◆ **WHAT THIS TASK INVOLVES**: Copy out every line in the entries below that includes "decide".

◆ **RECORDS TO PROCESS**:
(** * openandclose: the two report-generation scripts

    A shallow embedding of [generate_report.py] (script 1) and of
    [新开户尽职调查表网页版.py] (script 2), and the properties of the
    template / photo pipeline that the specification states about them.

    Conventions of the embedding.
    - A Python [str] is the list of its Unicode code points ([list N]).
      String constants of the scripts are written as UTF-8 literals and
      decoded by [u].
    - [os.path] is [posixpath] (script 2 shells out to [sips] and [open]).
    - Exceptions are values of [exn] carried by the [result] monad.
    - The file system is a finite map from paths to what is stored there.
      Paths are compared as they are written, every path in one spelling;
      permissions and the limits of the system are outside the model.
    - python-docx documents are trees of blocks (paragraphs and tables);
      a paragraph is its list of runs. *)

From Stdlib Require Import ZArith QArith Qround Qminmax Lqa Lia List Ascii String.
From Stdlib Require Import DecimalString DecimalNat.
From stdpp Require Import base option list gmap sorting.
Import ListNotations.
#[local] Open Scope Z_scope.
#[local] Open Scope list_scope.
#[local] Set Warnings "-register-all".

(* ===================================================================== *)
(** * Python strings                                                      *)
(* ===================================================================== *)

Definition char := N.
Definition str := list char.

(** Decoding of a UTF-8 byte sequence into code points; only used to write
    the string constants of the scripts legibly. *)
Fixpoint utf8_decode (bs : list N) : str :=
  match bs with
  | [] => []
  | b0 :: r0 =>
    if (b0 <? 128)%N then b0 :: utf8_decode r0
    else if (b0 <? 224)%N then
      match r0 with
      | b1 :: r1 => ((b0 - 192) * 64 + (b1 - 128))%N :: utf8_decode r1
      | [] => []
      end
    else if (b0 <? 240)%N then
      match r0 with
      | b1 :: b2 :: r2 =>
          ((b0 - 224) * 4096 + (b1 - 128) * 64 + (b2 - 128))%N :: utf8_decode r2
      | _ => []
      end
    else
      match r0 with
      | b1 :: b2 :: b3 :: r3 =>
          ((b0 - 240) * 262144 + (b1 - 128) * 4096 + (b2 - 128) * 64 + (b3 - 128))%N
            :: utf8_decode r3
      | _ => []
      end
  end.

Definition u (s : string) : str :=
  utf8_decode (List.map N_of_ascii (list_ascii_of_string s)).

Definition ch (a : ascii) : char := N_of_ascii a.
(** Collaborators for one stored document: its path ends in [suffix], its
    PDF text layer has the pages [pages], and a page image is stood for by
    the text Tesseract reads from it, [ocr] listing the pages.  The
    generative model is out of quota. *)
Definition document (suffix : string) (pages ocr : list string)
    : Collaborators string :=
  mkCollaborators string
    (fun invoice_id =>
       inr [[("id", VStr invoice_id);
             ("file_path", VStr ("/user-1/scan" ++ suffix))]])
    (fun _ => inr [x25; x50; x44; x46])
    (fun _ _ => inr tt)
    (fun _ => suffix)
    (fun _ => inr pages)
    (fun _ _ => inr ocr)
    (fun _ => inr (hd EmptyString ocr))
    (fun page => inr page)
    (fun _ => inl "429 quota exceeded")
    (fun _ => inl "Expecting value: line 1 column 1 (char 0)").

(** The same with a generative model that answers [response], and a JSON
    parser that accepts nothing but the text [{}]. *)
Definition document_with_model (suffix : string) (pages ocr : list string)
    (response : string) : Collaborators string :=
  mkCollaborators string
    (select_invoice (document suffix pages ocr))
    (storage_download (document suffix pages ocr))
    (update_invoice (document suffix pages ocr))
    (path_suffix (document suffix pages ocr))
    (pdf_page_texts (document suffix pages ocr))
    (convert_from_path (document suffix pages ocr))
    (image_open (document suffix pages ocr))
    (image_to_string (document suffix pages ocr))
    (fun _ => inr response)
    (fun s => if String.eqb s "{}" then inr (VDict [])
              else inl "Expecting value: line 1 column 1 (char 0)").
(** One turn of [readThread] on a whole frame: the header is read back, the
    payload goes byte by byte to the descriptor of [sVirtualPorts[cid]], and
    the reads stop exactly at the end of the frame. *)
Lemma readThread_body_whole cid payload tmp w rest :
  Z.of_nat (length payload) < 65536 →
  terminateProcess w = false →
  phys_in w = (Some <$> encode cid payload) ++ rest →
  readThread_body tmp w
  = (List.last (Z.land (Z.of_nat (length payload)) 255 :: payload) 0,
     mkWorld (StdMap.index cid (sVirtualPorts w)).2 false rest (phys_room w)
             (pty_in w)
             (trace w ++ header_events cid (Z.of_nat (length payload))
                      ++ payload_events (route (sVirtualPorts w) cid) payload)).
Proof.
  intros Hlen Ht Hin. rewrite encode_cons in Hin.
  cbn [fmap list_fmap app] in Hin.
  unfold readThread_body.
  rewrite (read_header_whole cid (Z.of_nat (length payload)) tmp w
             ((Some <$> payload) ++ rest)) by (lia || exact Hin).
  cbn iota beta. cbn [sVirtualPorts].
  unfold route.
  destruct (StdMap.index cid (sVirtualPorts w)) as [chan m] eqn:Hidx.
  rewrite Nat2Z.id.
  rewrite (forward_payload_whole payload (pty chan) _ _ rest);
    [|exact Ht|reflexivity].
  world_simpl. reflexivity.
Qed.

(** ** Routing is stable under [operator[]] *)

Lemma route_index_stable m c c' :
  route (StdMap.index c m).2 c' = route m c'.
Proof.
  unfold route, StdMap.index.
  destruct (StdMap.find c m) as [v|] eqn:Hc; simpl; [reflexivity|].
  destruct (decide (c' = c)) as [->|Hne].
  - rewrite StdMapFacts.find_emplace_eq, Hc. reflexivity.
  - rewrite StdMapFacts.find_emplace_ne by exact Hne.
    destruct (StdMap.find c' m); reflexivity.
Qed.

Lemma route_present m c v : StdMap.find c m = Some v → route m c = pty v.
Proof. unfold route, StdMap.index. intros ->. reflexivity. Qed.

Lemma route_absent m c : StdMap.find c m = None → route m c = 0.
Proof. unfold route, StdMap.index. intros ->. reflexivity. Qed.

Lemma routed_ext m m' fd fs :
  (∀ c, route m c = route m' c) → routed m fd fs = routed m' fd fs.
Proof.
  intros H. unfold routed. induction fs as [|f fs IH]; [reflexivity|].
  rewrite !bind_cons, IH, H. reflexivity.
Qed.

Lemma routed_cons m fd f fs :
  routed m fd (f :: fs)
  = (if decide (route m f.1 = fd) then f.2 else []) ++ routed m fd fs.
Proof. reflexivity. Qed.

Lemma stream_of_cons f fs :
  stream_of (f :: fs) = (Some <$> encode f.1 f.2) ++ stream_of fs.
Proof. unfold stream_of. rewrite bind_cons, fmap_app. reflexivity. Qed.

(** ** [readThread] on a sequence of whole frames *)

Lemma readThread_loop_frames fs : ∀ tmp w rest,
  Forall (fun f : frame => Z.of_nat (length f.2) < 65536) fs →
  terminateProcess w = false →
  phys_in w = stream_of fs ++ rest →
  let w' := readThread_loop (length fs) tmp w in
  terminateProcess w' = false ∧ phys_in w' = rest ∧
  (∀ c, route (sVirtualPorts w') c = route (sVirtualPorts w) c) ∧
  (∀ fd, delivered fd (trace w')
         = delivered fd (trace w) ++ routed (sVirtualPorts w) fd fs).
Proof.
  induction fs as [|[cid payload] fs IH]; intros tmp w rest Hlen Ht Hin.
  - simpl. repeat split; auto. intros fd. unfold routed.
    rewrite app_nil_r. reflexivity.
  - apply Forall_cons in Hlen as [Hl Hlen]. simpl in Hl.
    rewrite stream_of_cons, <- app_assoc in Hin. simpl in Hin.
    cbn [length readThread_loop]. rewrite Ht.
    rewrite (readThread_body_whole cid payload tmp w _ Hl Ht Hin).
    match goal with
    | |- context [readThread_loop _ ?t ?w1] =>
        specialize (IH t w1 rest Hlen eq_refl eq_refl)
    end.
    cbn zeta in IH. cbn [sVirtualPorts trace] in IH.
    destruct IH as (IH1 & IH2 & IH3 & IH4).
    cbn zeta. repeat split; auto.
    + intros c. rewrite IH3. apply route_index_stable.
    + intros fd. rewrite IH4, routed_cons. cbn [fst snd].
      rewrite !delivered_app, delivered_header_events,
        delivered_payload_events, <- !app_assoc. cbn [app].
      rewrite (routed_ext _ (sVirtualPorts w)); [reflexivity|].
      intros c. apply route_index_stable.
Qed.
(** * Sorting templates: a shallow embedding of src/main.cpp

    The three template routines [bubble_sort], [shuttle_sort] and
    [quick_sort] are embedded as they are written: a [vector<T>] is a list,
    an iterator is the integer offset from [v.begin()], an [int] counter is
    an integer reduced to 32 bits, and every [while] loop runs on fuel.
    Dereferencing an iterator outside the vector is a fault.  A routine
    returns its final variables; what it prints on the way is left out. *)

From stdpp Require Import base list sorting strings gmap.
From Stdlib Require Import ZArith Lia Ascii.

Local Open Scope Z_scope.

(** ** Results of running a piece of code

    [OutOfBounds] is an access outside a vector, [OutOfFuel] a loop that
    the fuel did not let finish, and [Undefined] any other step to which
    C++ gives no meaning. *)

Inductive result (A : Type) : Type :=
  | Ok (a : A)
  | OutOfBounds
  | OutOfFuel
  | Undefined.
Arguments Ok {A} a.
Arguments OutOfBounds {A}.
Arguments OutOfFuel {A}.
Arguments Undefined {A}.

Global Instance result_ret : MRet result := λ A a, Ok a.
Global Instance result_bind : MBind result := λ A B f m,
  match m with
  | Ok a => f a
  | OutOfBounds => OutOfBounds
  | OutOfFuel => OutOfFuel
  | Undefined => Undefined
  end.

(** What the body of a loop asks for: another iteration or [break]. *)
Inductive ctl (S : Type) : Type :=
  | Next (s : S)
  | Break (s : S).
Arguments Next {S} s.
Arguments Break {S} s.

Section Loop.
Context {S : Type}.
Variable cond : S → bool.
Variable body : S → result (ctl S).

(** [while (cond) { body }] *)
Fixpoint while_loop (fuel : nat) (s : S) : result S :=
  if cond s then
    match fuel with
    | O => OutOfFuel
    | Datatypes.S fuel' =>
        match body s with
        | Ok (Next s') => while_loop fuel' s'
        | Ok (Break s') => Ok s'
        | OutOfBounds => OutOfBounds
        | OutOfFuel => OutOfFuel
        | Undefined => Undefined
        end
    end
  else Ok s.
End Loop.

(** ** The type [int] *)

Definition INT_MAX : Z := 2147483647.

(** An [int] result brought back to 32 bits, two's complement. *)
Definition wrap (z : Z) : Z := (z + 2147483648) mod 4294967296 - 2147483648.

(** ** Element types

    The templates ask the element type for its operators.  [bubble_sort] and
    [shuttle_sort] call [operator<], [quick_sort] calls [operator>]. *)

Class Less (T : Type) := op_lt : T → T → bool.
Class Greater (T : Type) := op_gt : T → T → bool.

(** The built-in numbers have both operators; integers stand for them. *)
Global Instance Z_less : Less Z := Z.ltb.
Global Instance Z_greater : Greater Z := Z.gtb.

(** [class Cat], with the one comparison that it overloads. *)
Record Cat : Type := { m_weight : Z }.
Global Instance Cat_less : Less Cat :=
  λ cat1 cat2, m_weight cat2 >? m_weight cat1.

(** ** Vectors and iterators *)

Section Vector.
Context {T : Type}.

(** [*it] *)
Definition deref (v : list T) (it : Z) : result T :=
  if 0 <=? it then
    match v !! Z.to_nat it with
    | Some x => Ok x
    | None => OutOfBounds
    end
  else OutOfBounds.

(** [*it = x] *)
Definition store (v : list T) (it : Z) (x : T) : result (list T) :=
  if (0 <=? it) && (it <? Z.of_nat (length v))
  then Ok (<[Z.to_nat it := x]> v)
  else OutOfBounds.
(** * Line counter: a shallow embedding of [line_counter_mod.py]

    The file models the class [LineCounter] of
    [third_party/Line_counter/line_counter_mod.py]: its constructor and its
    [update] method.  Python dictionaries are mutable objects that the
    tracker holds by reference, so the model keeps an explicit store of dict
    objects; the attributes of [self] that name a dict are locations in that
    store.  Exceptions are values: a computation returns the store as the
    exception left it, together with either the exception or a result.

    Python integers (class identifiers, tracker identifiers, counts) are
    [Z]; class names are strings; coordinates, floats in the source, are
    rationals.

    The second class of the file, [LineCounterAnnotator], reads a tracker:
    [result] copies its counts into new dicts, [annotate] draws its lines
    and counts onto an image.  The drawing is done by [cv2] and
    [supervision], which the repository does not contain; the model keeps
    their functions abstract and follows the calls that [annotate] makes of
    them. *)

From Stdlib Require Import ZArith QArith.
From stdpp Require Import base option list gmap strings fin_maps pretty.

Open Scope Z_scope.

(** ** Geometry (package [supervision.geometry.dataclasses]) *)

Module Point.
Record t : Type := mk { x : Q; y : Q }.
End Point.

Module Vector.
Record t : Type := mk { start : Point.t; end_ : Point.t }.

(** Modelled from the spec: [Vector.is_in] belongs to the [supervision]
    package, which the repository imports but does not contain.  Section
    4.1 of the specification gives the side test as the sign of the cross
    product of (B - A) and (P - A), the side being [cross < 0].
    Coordinates are rationals here; no statement below depends on the
    arithmetic of the test, only on its boolean result. *)
Definition is_in (v : t) (point : Point.t) : bool :=
  let cross_product :=
    ((Point.x (end_ v) - Point.x (start v)) * (Point.y point - Point.y (start v))
     - (Point.y (end_ v) - Point.y (start v)) * (Point.x point - Point.x (start v)))%Q in
  match (cross_product ?= 0)%Q with
  | Lt => true
  | _ => false
  end.
End Vector.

◆ **EXERCISE OUTPUT**:
  destruct (decide (c' = c)) as [->|Hne].
  = (if decide (route m f.1 = fd) then f.2 else []) ++ routed m fd fs.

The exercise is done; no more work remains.